● Dataset records:
Lemma obs_ok_app l k : obs_ok (l ++ k) -> obs_ok l.
Proof.
  intros [H1 H2 H3 H4 H5]. split.
  - intros o Ho. apply H1, elem_of_app. by left.
  - rewrite fmap_app in H2. by apply NoDup_app in H2 as [H2 _].
  - intros o h Ho. apply H3, elem_of_app. by left.
  - intros o a c c' Hm Ho. apply H4; [done|]. apply elem_of_app. by left.
  - intros o1 o2 c Hm Ho1 Ho2. apply (H5 o1 o2 c); [done|apply elem_of_app; by left..].
Qed.

Lemma check_observations_app s l k :
  check_observations r s (l ++ k) = (s ← check_observations r s l; check_observations r s k).
Proof.
  revert s. induction l as [|o l IH]; intros s; cbn; [done|]. destruct (check_observation r s o); cbn; [apply IH|done].
Qed.

Lemma obs_ok_snoc l o a : arm_by_id r (ob_arm_id o) = Some a ->
  obs_ok (l ++ [o]) <-> obs_ok l /\ (observation_id o ∉ observation_id <$> l) /\
    (forall h, ob_asset_hash o = Some h -> h = asset_hash r) /\
    (is_matched_cluster_design r = true -> forall c, ob_query_cluster_ref o = Some c ->
       (forall c', arm_query_cluster_ref a = Some c' -> c = c') /\
       (forall o', o' ∈ l -> ob_query_cluster_ref o' = Some c -> ob_arm_id o' = ob_arm_id o)).
Proof.
  intros Ha. assert (o ∈ l ++ [o]) as Hin by (apply elem_of_app; right; left).
  assert (forall x, x ∈ l -> x ∈ l ++ [o]) as Hl by (intros x Hx; apply elem_of_app; by left).
  split.
  - intros Hok. split; [by eapply obs_ok_app|]. destruct Hok as [H1 H2 H3 H4 H5]. split; [|split; [eauto|]].
    + rewrite fmap_app in H2. apply NoDup_app in H2 as (_ & Hd & _). intros Hx. apply (Hd _ Hx). left.
    + intros Hm c Hc. split; [eauto|]. intros o' Ho' Hc'. eauto.
  - intros ([H1 H2 H3 H4 H5] & Hid & Has & Hcl). split.
    + intros x [Hx| ->%list_elem_of_singleton]%elem_of_app; [auto|congruence].
    + rewrite fmap_app. apply NoDup_app. split; [done|]. split; [|apply NoDup_singleton]. by intros i Hi ->%list_elem_of_singleton.
    + intros x h [Hx| ->%list_elem_of_singleton]%elem_of_app; eauto.
    + intros x b c c' Hm [Hx| ->%list_elem_of_singleton]%elem_of_app; [eauto|]. rewrite Ha. intros [= <-] Hc Hc'.
      by apply (Hcl Hm c Hc).
    + intros o1 o2 c Hm [Hx| ->%list_elem_of_singleton]%elem_of_app [Hy| ->%list_elem_of_singleton]%elem_of_app Hc1 Hc2;
        [eauto|by apply (Hcl Hm c Hc2)|symmetry; by apply (Hcl Hm c Hc1)|done].
Qed.

Lemma elem_of_snoc {A} (P : A -> Prop) (l : list A) x : (exists y, y ∈ l ++ [x] /\ P y) <-> (exists y, y ∈ l /\ P y) \/ P x.
Proof. setoid_rewrite elem_of_app. setoid_rewrite list_elem_of_singleton. naive_solver. Qed.

Lemma check_observation_spec l s o : obs_ok l -> seen_inv l s ->
  match check_observation r s o with
  | Ok s' => obs_ok (l ++ [o]) /\ seen_inv (l ++ [o]) s'
  | Raise _ => ~ obs_ok (l ++ [o])
  end.
Proof.
  intros Hok [Hi Ho Hn Hc]. unfold check_observation.
  assert (o ∈ l ++ [o]) as Hin by (apply elem_of_app; right; left).
  destruct (arm_by_id r (ob_arm_id o)) as [a|] eqn:Ha; [|intros Hbad; by apply (oo_arm _ Hbad o)].
  destruct (arm_by_id_Some _ _ Ha) as [Hid _]. pose proof (obs_ok_snoc l o a Ha) as Hsnoc. unfold reject_when.
  destruct (bool_decide (observation_id o ∈ seen_ids s)) eqn:Hseen; bprop; cbn [negb raise_if mbind result_bind].
  { rewrite Hi in Hseen. rewrite Hsnoc. naive_solver. }
  rewrite Hi in Hseen.
  assert (forall i, i ∈ observation_id o :: seen_ids s <-> i ∈ observation_id <$> l ++ [o]) as Hi'.
  { intros i. rewrite fmap_app, elem_of_app, elem_of_cons, Hi. cbn. rewrite list_elem_of_singleton. tauto. }
  destruct (match ob_asset_hash o with Some h => _ | None => false end) eqn:Hasset; cbn [negb raise_if mbind result_bind].
  { destruct (ob_asset_hash o) as [h|]; [|done]. bprop. rewrite Hsnoc. naive_solver. }
  assert (forall h, ob_asset_hash o = Some h -> h = asset_hash r) as Hasset'.
  { intros h Hh. rewrite Hh in Hasset. by bprop. }
  destruct (ob_query_cluster_ref o) as [c|] eqn:Hcl.
  2: { split; [apply Hsnoc; naive_solver|]. split; [exact Hi'| |exact Hn|].
       - intros c x Hm. rewrite Ho, elem_of_snoc by done. naive_solver.
       - intros x c Hm. cbn [role_cells]. rewrite Hc by done. split; [intros (o' & b & Hb & Hrest); exists o', b; rewrite elem_of_app; tauto|].
         intros (o' & b & [Hb| ->%list_elem_of_singleton]%elem_of_app & Hrest); [by exists o', b|]. naive_solver. }
  destruct (is_matched_cluster_design r) eqn:Hm; cbn [negb raise_if mbind result_bind].
  - destruct (match arm_query_cluster_ref a with Some c' => _ | None => false end) eqn:Harm; cbn [negb raise_if mbind result_bind].
    { destruct (arm_query_cluster_ref a) as [c'|]; [|done]. bprop. rewrite Hsnoc. naive_solver. }
    destruct (bool_decide (default (arm_id a) (cluster_owner s !! c) = arm_id a)) eqn:Hown; bprop; cbn [negb raise_if mbind result_bind].
    + rewrite Hown. split.
      * apply Hsnoc. split; [done|]. split; [done|]. split; [done|]. intros _ c0 [= <-]. split.
        -- intros c' Hc'. rewrite Hc' in Harm. by bprop.
        -- intros o' Ho' Hc'. assert (cluster_owner s !! c = Some (ob_arm_id o')) as Hl by (apply Ho; eauto).
           rewrite Hl in Hown. cbn in Hown. congruence.
      * split; [exact Hi'| |by intros _; apply Hn|congruence]. intros c0 x _. cbn [cluster_owner]. rewrite elem_of_snoc.
        destruct (decide (c0 = c)) as [->|Hne].
        -- rewrite lookup_insert_eq. split; [intros [= <-]; right; by rewrite Hid|].
           intros [(o' & Ho' & Hc' & Hx)|[_ Hx]]; [|congruence].
           assert (cluster_owner s !! c = Some x) as Hl by (apply Ho; eauto). rewrite Hl in Hown. cbn in Hown. congruence.
        -- rewrite lookup_insert_ne by done. rewrite Ho by done. split; [by left|]. intros [Hx|[Hx _]]; [done|congruence].
    + rewrite Hsnoc. intros (_ & _ & _ & Hbad). destruct (cluster_owner s !! c) as [x|] eqn:Hl; [|done]. cbn in Hown.
      apply Ho in Hl as (o' & Ho' & Hc' & Hx); [|done]. destruct (Hbad eq_refl c eq_refl) as [_ Hsame].
      specialize (Hsame o' Ho' Hc'). congruence.
  - split; [apply Hsnoc; naive_solver|]. split; [exact Hi'|congruence|congruence|]. intros x c0 _. cbn [role_cells]. rewrite elem_of_cons, Hc by done. split.
    + intros [[= -> ->]|(o' & b & Hb & Hrest)]; [exists o, a; naive_solver|]. exists o', b. rewrite elem_of_app. tauto.
    + intros (o' & b & [Hb| ->%list_elem_of_singleton]%elem_of_app & Hrest); [right; by exists o', b|]. left. naive_solver.
Qed.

● Required action:
Each line of the entries above that contains "tauto" is to be copied.

● Written answer:
  { intros i. rewrite fmap_app, elem_of_app, elem_of_cons, Hi. cbn. rewrite list_elem_of_singleton. tauto. }
       - intros x c Hm. cbn [role_cells]. rewrite Hc by done. split; [intros (o' & b & Hb & Hrest); exists o', b; rewrite elem_of_app; tauto|].
    + intros [[= -> ->]|(o' & b & Hb & Hrest)]; [exists o, a; naive_solver|]. exists o', b. rewrite elem_of_app. tauto.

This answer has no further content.